> [Problem to work on]
From the line below that contains "ipgre_okey : Z;" to the line that contains "ipgre_iflags := ipgre_iflags", repeat every line exactly, both ends included, and nothing else.

_____

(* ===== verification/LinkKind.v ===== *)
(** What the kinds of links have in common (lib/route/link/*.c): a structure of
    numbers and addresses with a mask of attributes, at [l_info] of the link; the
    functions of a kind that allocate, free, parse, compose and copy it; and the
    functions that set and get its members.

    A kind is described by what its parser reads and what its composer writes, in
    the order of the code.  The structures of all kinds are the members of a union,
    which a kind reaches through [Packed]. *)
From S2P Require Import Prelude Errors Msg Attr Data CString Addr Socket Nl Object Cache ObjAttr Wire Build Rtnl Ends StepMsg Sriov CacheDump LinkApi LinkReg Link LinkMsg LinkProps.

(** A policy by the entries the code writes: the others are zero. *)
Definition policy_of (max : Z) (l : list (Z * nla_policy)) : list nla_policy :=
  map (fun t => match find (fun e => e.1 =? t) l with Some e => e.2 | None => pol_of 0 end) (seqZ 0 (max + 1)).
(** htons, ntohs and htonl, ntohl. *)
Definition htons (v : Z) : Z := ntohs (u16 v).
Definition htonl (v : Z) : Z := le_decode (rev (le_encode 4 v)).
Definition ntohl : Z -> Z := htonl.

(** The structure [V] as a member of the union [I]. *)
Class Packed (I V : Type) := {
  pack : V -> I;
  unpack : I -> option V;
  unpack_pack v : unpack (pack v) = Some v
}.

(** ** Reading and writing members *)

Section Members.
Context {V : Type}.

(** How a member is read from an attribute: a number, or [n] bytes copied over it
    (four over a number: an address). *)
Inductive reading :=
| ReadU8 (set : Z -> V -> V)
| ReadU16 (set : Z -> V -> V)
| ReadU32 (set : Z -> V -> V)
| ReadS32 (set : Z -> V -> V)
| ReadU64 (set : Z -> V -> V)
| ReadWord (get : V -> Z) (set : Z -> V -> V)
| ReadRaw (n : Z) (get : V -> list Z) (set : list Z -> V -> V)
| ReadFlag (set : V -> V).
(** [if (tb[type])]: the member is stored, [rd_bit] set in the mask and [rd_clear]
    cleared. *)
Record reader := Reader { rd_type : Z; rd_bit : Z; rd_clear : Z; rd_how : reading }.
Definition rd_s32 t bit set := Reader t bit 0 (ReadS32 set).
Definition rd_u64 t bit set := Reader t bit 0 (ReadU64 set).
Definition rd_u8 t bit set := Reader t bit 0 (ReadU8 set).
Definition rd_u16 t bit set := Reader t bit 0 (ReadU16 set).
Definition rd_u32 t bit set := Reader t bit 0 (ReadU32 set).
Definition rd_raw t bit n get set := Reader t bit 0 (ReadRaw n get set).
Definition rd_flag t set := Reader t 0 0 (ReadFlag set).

_____

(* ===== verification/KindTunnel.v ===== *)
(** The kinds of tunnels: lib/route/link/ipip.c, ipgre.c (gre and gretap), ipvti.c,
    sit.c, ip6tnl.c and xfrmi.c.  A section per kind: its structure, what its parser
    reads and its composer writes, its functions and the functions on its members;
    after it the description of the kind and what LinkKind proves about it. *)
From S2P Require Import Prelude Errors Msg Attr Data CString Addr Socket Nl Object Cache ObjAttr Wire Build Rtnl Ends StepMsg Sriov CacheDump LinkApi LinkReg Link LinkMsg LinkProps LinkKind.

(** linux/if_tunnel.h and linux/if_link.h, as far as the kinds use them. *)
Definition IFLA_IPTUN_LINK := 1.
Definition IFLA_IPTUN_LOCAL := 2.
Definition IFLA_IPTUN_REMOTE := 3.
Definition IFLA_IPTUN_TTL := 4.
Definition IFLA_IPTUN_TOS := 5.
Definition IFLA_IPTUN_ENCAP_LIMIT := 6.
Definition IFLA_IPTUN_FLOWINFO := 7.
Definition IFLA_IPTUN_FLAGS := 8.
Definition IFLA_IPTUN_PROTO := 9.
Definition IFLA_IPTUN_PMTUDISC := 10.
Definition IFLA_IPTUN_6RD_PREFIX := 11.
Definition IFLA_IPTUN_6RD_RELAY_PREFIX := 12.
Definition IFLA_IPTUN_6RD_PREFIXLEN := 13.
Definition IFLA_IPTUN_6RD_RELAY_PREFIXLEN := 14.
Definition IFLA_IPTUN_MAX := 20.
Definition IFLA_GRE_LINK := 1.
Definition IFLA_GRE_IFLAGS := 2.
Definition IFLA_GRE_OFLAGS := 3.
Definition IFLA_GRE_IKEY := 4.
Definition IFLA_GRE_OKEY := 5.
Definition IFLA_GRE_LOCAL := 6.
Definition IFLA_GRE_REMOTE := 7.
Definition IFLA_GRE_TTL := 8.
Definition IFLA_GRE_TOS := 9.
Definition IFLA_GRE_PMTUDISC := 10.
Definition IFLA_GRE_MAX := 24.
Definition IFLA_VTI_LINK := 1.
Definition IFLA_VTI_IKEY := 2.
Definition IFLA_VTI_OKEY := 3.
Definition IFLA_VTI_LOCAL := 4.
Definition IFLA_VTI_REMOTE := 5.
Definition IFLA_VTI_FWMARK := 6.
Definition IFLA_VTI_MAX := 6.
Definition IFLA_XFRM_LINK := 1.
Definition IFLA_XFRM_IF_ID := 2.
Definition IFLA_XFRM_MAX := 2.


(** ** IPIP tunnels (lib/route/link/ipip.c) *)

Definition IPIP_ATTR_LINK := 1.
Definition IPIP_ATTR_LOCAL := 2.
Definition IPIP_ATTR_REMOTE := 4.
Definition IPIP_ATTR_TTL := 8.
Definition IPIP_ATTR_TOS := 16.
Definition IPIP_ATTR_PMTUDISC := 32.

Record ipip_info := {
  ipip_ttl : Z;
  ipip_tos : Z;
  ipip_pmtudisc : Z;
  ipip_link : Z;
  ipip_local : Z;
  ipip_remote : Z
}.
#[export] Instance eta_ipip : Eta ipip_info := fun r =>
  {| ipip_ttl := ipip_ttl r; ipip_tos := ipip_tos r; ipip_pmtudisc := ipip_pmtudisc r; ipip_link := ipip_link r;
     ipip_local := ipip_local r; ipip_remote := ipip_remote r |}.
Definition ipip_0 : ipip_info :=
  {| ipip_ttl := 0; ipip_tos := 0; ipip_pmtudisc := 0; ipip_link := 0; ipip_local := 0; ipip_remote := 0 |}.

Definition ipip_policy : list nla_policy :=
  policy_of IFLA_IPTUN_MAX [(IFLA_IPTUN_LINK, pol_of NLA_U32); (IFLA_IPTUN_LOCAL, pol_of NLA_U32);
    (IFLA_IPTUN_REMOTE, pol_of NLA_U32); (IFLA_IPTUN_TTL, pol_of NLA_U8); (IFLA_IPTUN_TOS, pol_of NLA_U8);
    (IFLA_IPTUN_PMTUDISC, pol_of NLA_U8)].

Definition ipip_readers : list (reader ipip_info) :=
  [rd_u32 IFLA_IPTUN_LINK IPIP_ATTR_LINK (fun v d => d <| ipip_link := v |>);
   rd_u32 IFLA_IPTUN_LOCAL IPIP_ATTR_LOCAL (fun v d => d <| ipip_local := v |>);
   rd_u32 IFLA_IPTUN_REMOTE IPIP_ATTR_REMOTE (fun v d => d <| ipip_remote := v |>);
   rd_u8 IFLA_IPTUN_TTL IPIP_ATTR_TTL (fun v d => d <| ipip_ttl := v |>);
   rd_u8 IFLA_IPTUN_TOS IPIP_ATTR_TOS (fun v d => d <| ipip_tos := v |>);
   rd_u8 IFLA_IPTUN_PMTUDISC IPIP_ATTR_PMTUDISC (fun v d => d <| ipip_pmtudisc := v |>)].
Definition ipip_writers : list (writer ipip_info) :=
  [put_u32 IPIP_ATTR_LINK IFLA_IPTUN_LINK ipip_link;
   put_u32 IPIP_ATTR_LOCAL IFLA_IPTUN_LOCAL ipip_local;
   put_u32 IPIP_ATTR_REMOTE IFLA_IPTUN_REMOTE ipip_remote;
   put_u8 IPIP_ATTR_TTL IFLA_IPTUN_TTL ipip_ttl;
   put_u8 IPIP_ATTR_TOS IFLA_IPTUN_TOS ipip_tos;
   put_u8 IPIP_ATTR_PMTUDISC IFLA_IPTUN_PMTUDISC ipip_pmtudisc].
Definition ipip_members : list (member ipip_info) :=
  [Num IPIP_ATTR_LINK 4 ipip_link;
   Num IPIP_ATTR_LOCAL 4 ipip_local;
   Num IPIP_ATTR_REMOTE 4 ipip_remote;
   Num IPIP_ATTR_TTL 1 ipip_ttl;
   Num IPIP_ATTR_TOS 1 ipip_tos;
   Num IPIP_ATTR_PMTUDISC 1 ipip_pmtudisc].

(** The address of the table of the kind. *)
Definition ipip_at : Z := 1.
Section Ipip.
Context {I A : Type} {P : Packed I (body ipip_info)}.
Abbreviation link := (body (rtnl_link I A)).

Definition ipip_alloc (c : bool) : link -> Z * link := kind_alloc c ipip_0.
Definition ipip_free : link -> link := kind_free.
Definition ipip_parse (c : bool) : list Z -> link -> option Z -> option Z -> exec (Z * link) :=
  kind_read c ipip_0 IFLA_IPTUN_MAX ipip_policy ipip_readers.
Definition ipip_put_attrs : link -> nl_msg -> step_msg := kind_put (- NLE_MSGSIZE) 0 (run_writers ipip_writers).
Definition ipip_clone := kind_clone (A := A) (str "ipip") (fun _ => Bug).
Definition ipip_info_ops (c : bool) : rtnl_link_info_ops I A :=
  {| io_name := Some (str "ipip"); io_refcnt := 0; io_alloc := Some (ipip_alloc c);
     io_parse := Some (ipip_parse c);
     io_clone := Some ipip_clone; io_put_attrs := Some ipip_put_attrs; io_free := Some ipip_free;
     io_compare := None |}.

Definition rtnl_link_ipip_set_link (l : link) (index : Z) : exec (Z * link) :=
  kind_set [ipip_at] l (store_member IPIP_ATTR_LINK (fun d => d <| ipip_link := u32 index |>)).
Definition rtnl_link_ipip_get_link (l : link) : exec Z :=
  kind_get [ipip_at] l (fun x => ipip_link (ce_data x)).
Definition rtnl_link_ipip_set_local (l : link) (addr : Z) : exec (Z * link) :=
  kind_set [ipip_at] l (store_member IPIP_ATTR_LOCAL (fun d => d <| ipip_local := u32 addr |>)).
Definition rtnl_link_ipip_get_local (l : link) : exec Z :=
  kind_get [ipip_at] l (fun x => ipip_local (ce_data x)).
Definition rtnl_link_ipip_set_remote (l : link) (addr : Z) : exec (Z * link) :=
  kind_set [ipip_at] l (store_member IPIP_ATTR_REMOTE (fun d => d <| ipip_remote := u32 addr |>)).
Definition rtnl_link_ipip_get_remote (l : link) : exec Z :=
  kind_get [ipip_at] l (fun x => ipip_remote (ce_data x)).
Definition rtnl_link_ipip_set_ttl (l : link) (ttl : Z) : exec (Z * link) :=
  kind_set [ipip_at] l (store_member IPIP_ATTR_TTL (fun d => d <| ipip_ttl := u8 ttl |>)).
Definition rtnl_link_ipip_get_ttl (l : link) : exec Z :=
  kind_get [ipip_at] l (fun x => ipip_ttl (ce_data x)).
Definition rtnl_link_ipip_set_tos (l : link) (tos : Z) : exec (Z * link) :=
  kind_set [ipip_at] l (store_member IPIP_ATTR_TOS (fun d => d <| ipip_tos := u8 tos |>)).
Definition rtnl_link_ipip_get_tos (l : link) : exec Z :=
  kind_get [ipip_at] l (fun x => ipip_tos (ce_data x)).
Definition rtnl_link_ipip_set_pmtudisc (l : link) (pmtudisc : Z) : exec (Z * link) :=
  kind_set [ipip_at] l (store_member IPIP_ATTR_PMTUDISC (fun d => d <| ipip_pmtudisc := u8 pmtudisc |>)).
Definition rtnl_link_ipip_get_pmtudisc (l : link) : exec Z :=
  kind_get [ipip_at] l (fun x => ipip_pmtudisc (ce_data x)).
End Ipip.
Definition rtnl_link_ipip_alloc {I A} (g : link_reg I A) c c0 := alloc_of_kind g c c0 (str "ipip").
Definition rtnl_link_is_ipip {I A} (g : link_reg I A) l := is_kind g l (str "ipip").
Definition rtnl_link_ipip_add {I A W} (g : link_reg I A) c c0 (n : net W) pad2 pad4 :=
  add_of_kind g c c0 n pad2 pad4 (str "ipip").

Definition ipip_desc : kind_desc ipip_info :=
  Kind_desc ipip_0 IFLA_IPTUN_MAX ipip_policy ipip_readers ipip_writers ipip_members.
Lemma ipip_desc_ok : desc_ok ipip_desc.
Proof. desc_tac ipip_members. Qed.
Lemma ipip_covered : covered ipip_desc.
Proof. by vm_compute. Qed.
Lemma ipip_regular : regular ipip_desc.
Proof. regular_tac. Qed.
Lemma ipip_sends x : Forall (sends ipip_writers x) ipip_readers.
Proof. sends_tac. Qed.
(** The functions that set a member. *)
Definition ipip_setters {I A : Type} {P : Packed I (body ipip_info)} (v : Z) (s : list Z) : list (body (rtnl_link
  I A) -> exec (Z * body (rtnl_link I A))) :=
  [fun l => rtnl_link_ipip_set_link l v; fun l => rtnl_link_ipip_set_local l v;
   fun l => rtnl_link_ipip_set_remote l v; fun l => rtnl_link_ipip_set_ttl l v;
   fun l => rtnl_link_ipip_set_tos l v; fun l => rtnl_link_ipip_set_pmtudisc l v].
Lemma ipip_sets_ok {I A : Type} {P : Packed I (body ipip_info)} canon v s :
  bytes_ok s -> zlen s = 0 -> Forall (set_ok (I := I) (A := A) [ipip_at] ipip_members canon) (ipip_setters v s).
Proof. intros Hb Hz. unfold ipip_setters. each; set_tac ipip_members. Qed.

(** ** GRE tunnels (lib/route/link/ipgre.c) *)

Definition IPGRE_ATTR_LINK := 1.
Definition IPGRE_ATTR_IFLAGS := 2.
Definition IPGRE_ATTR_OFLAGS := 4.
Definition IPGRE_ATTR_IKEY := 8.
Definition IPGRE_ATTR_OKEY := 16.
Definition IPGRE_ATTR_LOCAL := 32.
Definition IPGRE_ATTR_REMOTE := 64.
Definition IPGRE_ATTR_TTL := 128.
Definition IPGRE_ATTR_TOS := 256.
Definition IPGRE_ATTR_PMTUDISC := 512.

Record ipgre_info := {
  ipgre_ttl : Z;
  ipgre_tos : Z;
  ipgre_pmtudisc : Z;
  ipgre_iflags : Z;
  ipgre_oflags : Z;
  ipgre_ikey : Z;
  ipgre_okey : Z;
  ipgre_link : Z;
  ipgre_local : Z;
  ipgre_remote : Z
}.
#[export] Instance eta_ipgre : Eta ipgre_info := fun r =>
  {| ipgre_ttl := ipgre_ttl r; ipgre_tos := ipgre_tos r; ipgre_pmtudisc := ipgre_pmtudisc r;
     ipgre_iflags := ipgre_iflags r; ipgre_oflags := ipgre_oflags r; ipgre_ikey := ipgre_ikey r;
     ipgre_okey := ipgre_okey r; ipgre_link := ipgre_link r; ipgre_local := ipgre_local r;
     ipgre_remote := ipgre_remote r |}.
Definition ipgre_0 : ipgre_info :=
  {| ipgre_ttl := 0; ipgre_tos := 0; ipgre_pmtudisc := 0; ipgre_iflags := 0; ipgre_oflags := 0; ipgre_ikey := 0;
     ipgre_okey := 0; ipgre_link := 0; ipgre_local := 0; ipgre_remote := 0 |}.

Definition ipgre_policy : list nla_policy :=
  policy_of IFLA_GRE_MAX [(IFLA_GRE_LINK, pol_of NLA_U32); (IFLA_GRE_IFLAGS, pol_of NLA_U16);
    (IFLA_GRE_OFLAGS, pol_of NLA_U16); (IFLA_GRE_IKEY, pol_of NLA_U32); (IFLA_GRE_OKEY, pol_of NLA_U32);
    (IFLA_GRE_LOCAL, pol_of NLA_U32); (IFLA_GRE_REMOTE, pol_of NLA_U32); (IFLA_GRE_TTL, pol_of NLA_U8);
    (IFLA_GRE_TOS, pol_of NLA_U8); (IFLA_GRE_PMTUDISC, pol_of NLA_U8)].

_____

> [Answer box]
  ipgre_okey : Z;
  ipgre_link : Z;
  ipgre_local : Z;
  ipgre_remote : Z
}.
#[export] Instance eta_ipgre : Eta ipgre_info := fun r =>
  {| ipgre_ttl := ipgre_ttl r; ipgre_tos := ipgre_tos r; ipgre_pmtudisc := ipgre_pmtudisc r;
     ipgre_iflags := ipgre_iflags r; ipgre_oflags := ipgre_oflags r; ipgre_ikey := ipgre_ikey r;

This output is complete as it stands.